Relatedly, the SELC repeatedly charges that highways have harmed nonwhite, low-income communities. Using their own buzzwords, they claim that “destructive highways” have inflicted “environmental injustice” on “vulnerable communities” who face “asthma, respiratory illness, cancer, and even premature death.” [iv] [v]
Like many claims from anti-energy NGOs, this one is literally true, yet incomplete to the point of being false. All things being equal, tailpipe emissions are obviously not ideal for anyone. But risk is relative, not absolute. Life is full of tradeoffs. It is difficult to locate the SELC’s concern for the health of incomprehensibly wealthy people who expose themselves to “premature death.” And yet many of the very richest Americans live in multi-million-dollar high-rise condos located on noisy, traffic-choked downtown streets in places such as Manhattan and Chicago.
Is the SELC using poor folk as public relations props for an anti-energy agenda?

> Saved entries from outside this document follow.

(** C7: Creating an entry ends as soon as the generator draws a fresh token, which
    distinct draws outnumbering the table guarantee; it fails, changing nothing,
    exactly when the replica already has an entry, and otherwise the new token is
    the only one the table accepts for the replica. *)
Theorem create_new_entry_grants draws d n pid m :
  NoDup draws -> size m < length draws ->
  match create_new_entry draws d n pid m with
  | (Ok (token, _), m') =>
      contains_replica d n m = (Ok false, m) /\ m !! token = None /\
      m' = <[token := AccessEntry d n [pid]]> m /\
      (forall k, contains_token k d n m' = (Ok (bool_decide (k = token)), m'))
  | (Throw e, m') => e = Estd /\ m' = m /\ contains_replica d n m = (Ok true, m)
  end.
Proof.
  intros Hnd Hsz. destruct (create_new_entry draws d n pid m) as [r m'] eqn:E.
  pose proof E as E0. unfold create_new_entry, mbind, M_bind, get_state in E.
  unfold contains_replica; run_M.
  destruct (existsb _ _) eqn:Ex; [by injection E as <- <-|].
  destruct (generate_replica_token_total draws m Hnd Hsz) as [[uuid draws'] Eg].
  rewrite Eg in E. injection E as <- <-. apply generate_replica_token_fresh in Eg as [Hu _].
  split_and!; try done. by eapply create_new_entry_token.
Qed.

(** Two tables that differ in the order in which agents were recorded. *)
Definition same_agents (m1 m2 : rat) : Prop :=
  forall k, option_Forall2 (fun v1 v2 =>
    a_data_id v1 = a_data_id v2 /\ a_replica_number v1 = a_replica_number v2 /\
    agent_pids v1 ≡ₚ agent_pids v2) (m1 !! k) (m2 !! k).

#[export] Instance same_agents_refl : Reflexive same_agents.
Proof. intros m k. destruct (m !! k); constructor; done. Qed.

(** What erase_pid returns restores the table: after erase_pid and restore every
    token has the same replica and the same agents as before, up to their order. *)
Theorem erase_restore token pid m entry m' :
  erase_pid_token token pid m = (Ok (Some entry), m') ->
  exists m'', restore entry m' = (Ok tt, m'') /\ same_agents m m''.
Proof.
  unfold erase_pid_token; run_M.
  destruct (m !! token) as [v|] eqn:Ev; [|done].
  destruct (decide (pid ∈ agent_pids v)) as [Hin|]; [|done]. simpl.
  pose proof (erase_first_pid_perm pid _ Hin) as Hp.
  set (pids := erase_first_pid pid (agent_pids v)) in *.
  assert (forall w, a_data_id w = a_data_id v -> a_replica_number w = a_replica_number v ->
            agent_pids w = pids ++ [pid] -> same_agents m (<[token := w]> m)) as Hsame.
  { intros w Hd Hn Hw k. destruct (decide (k = token)) as [->|Hne].
    - rewrite lookup_insert_eq, Ev. constructor. by rewrite Hd, Hn, Hw, Hp.
    - rewrite lookup_insert_ne by done. apply same_agents_refl. }
  intros [= <- <-]. unfold restore; run_M. simpl.
  destruct (decide (pids = [])) as [Hn|Hn].
  - rewrite lookup_delete_eq. eexists. split; [reflexivity|]. rewrite insert_delete_eq.
    apply Hsame; simpl; [done..|]. by rewrite Hn.
  - rewrite lookup_insert_eq. unfold entry_for. simpl. rewrite !Z.eqb_refl. simpl.
    eexists. split; [reflexivity|]. rewrite insert_insert_eq. by apply Hsame.
Qed.

(** One agent opens a replica, another joins it. *)
Definition joined : rat :=
  (append_pid "t1" 7 0 200 (create_new_entry ["t1"] 7 0 100 ∅).2).2.

Lemma rat_reachable_wf_witness : rat_wf joined.
Proof.
  apply rat_reachable_wf. eapply rtc_l.
  - by eapply (step_create ["t1"] 7 0 100).
  - eapply rtc_l; [|apply rtc_refl]. by eapply (step_append "t1" 7 0 200).
Defined.

Lemma create_new_entry_grants_witness :
  (contains_token "t1" 7 0 (create_new_entry ["t1"] 7 0 100 ∅).2).1 = Ok true.
Proof.
  pose proof (create_new_entry_grants ["t1"] 7 0 100 ∅ ltac:(by_evaluation) ltac:(by_evaluation)) as H.
  assert (create_new_entry ["t1"] 7 0 100 ∅ =
          (Ok ("t1", []), <["t1" := AccessEntry 7 0 [100%Z]]> ∅)) as E by reflexivity.
  rewrite E in H |- *. destruct H as (_ & _ & _ & Hk). simpl. by rewrite (Hk "t1").
Defined.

Consider the SELC’s two major solutions to the alleged highway threat: shipping more taxpayer loot to public transit and electric vehicles (EVs). [vi]
Just 3 percent of Americans commute via public buses and trains. A relatively small number of them are in the wealthy and upper middle classes that can afford to live and work in the expensive real estate at the ends of commuter rail and subway stops. But a lot of public transit users are those who don’t live on that highbrow real estate, can’t afford cars, and use city buses because they must. Among the subsidies already propping up public transit is a 20 percent rake-off from the federal government’s Highway Trust Fund, which collects fuel taxes and automotive user fees from the 97 percent of us who don’t use public transit. [vii]
How the Highway Trust Fund will fund more mass transit if fewer auto owners are paying into it and there are fewer highways is one of many ironic mysteries in the SELC’s policy toolbox.
The EVs are another. The SELC’s policy is to subsidize EVs to replace gasoline-powered cars while simultaneously advocating for fewer highways for the EVs to drive on. Perhaps they think the EVs will fly above the nonexistent highways?
It is also possible that they don’t expect every traditional car buyer to switch to an EV. The subsidies the SELC promotes have been welfare for well-off white people. “Some 57% of EV owners earn more than $100,000 annually, 75% are male, and 87% are white,” energy journalist Robert Bryce told the U.S. Senate during a January 2024 hearing. [viii]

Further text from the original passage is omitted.